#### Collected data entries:
<<<<
Lemma right_node m : isRightSubtree (m - 1) = Z.odd m.
Proof.
  unfold isRightSubtree. replace m with (m - 1 + 1) at 2 by lia. rewrite Z.odd_add. change (Z.odd 1) with true.
  rewrite Zmod_odd. by destruct (Z.odd (m - 1)).
Qed.

Lemma child_node m : 0 <= m < 2 ^ 62 -> leftSubtreeIndex (m - 1) = u64 (2 * m - 1) /\ rightSubtreeIndex (m - 1) = 2 * m + 1 - 1.
Proof.
  intros Hm. unfold leftSubtreeIndex, rightSubtreeIndex. split; [f_equal; lia|].
  replace (2 * (m - 1) + 2) with (2 * m) by lia. rewrite u64_small by lia. lia.
Qed.

(** One step down and one step up. *)
Lemma half_odd m : m = 2 * (m / 2) + Z.b2z (Z.odd m).
Proof. pose proof (Z.div_mod m 2). rewrite Zmod_odd in H. destruct (Z.odd m); cbn [Z.b2z]; lia. Qed.

Lemma half_bounds m : 2 * (m / 2) <= m <= 2 * (m / 2) + 1.
Proof. pose proof (Z.div_mod m 2). pose proof (Z.mod_pos_bound m 2). lia. Qed.

Lemma div_pow_succ m e : 0 <= e -> m / 2 ^ (e + 1) = (m / 2 ^ e) / 2.
Proof. intros. rewrite Z.pow_add_r, Z.pow_1_r by lia. by rewrite Z.div_div by (try apply Z.pow_pos_nonneg; lia). Qed.

(** ** Paths in a tree of [2 ^ k] leaves *)

Section Tree.
Context (k : Z).
Hypothesis height : 1 <= k <= 31.

Definition leaf (m : Z) : Prop := 2 ^ k <= m < 2 ^ (k + 1).
Definition sized (bits : list bool) : Prop := Z.of_nat (length bits) = 2 ^ k - 1.

(** The bit of the ancestor [e] levels above the leaf [m] points to [m]. *)
Definition toward (bits : list bool) (m e : Z) : bool :=
  eqb (bit bits (m / 2 ^ e)) (Z.odd (m / 2 ^ (e - 1))).

Lemma pow_k : 2 <= 2 ^ k <= 2 ^ 31 /\ 2 ^ (k + 1) = 2 * 2 ^ k.
Proof.
  rewrite Z.pow_add_r, Z.pow_1_r by lia. pose proof (pow2_le 1 k). pose proof (pow2_le k 31). change (2 ^ 1) with 2 in *. lia.
Qed.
>>>>
#### YOUR GOAL:
Only the lines from the one with "Definition sized (bits" through the last line of the records belong in the answer, each copied exactly.

#### ANSWER BELOW:
Definition sized (bits : list bool) : Prop := Z.of_nat (length bits) = 2 ^ k - 1.

(** The bit of the ancestor [e] levels above the leaf [m] points to [m]. *)
Definition toward (bits : list bool) (m e : Z) : bool :=
  eqb (bit bits (m / 2 ^ e)) (Z.odd (m / 2 ^ (e - 1))).

Lemma pow_k : 2 <= 2 ^ k <= 2 ^ 31 /\ 2 ^ (k + 1) = 2 * 2 ^ k.
Proof.
  rewrite Z.pow_add_r, Z.pow_1_r by lia. pose proof (pow2_le 1 k). pose proof (pow2_le k 31). change (2 ^ 1) with 2 in *. lia.
Qed.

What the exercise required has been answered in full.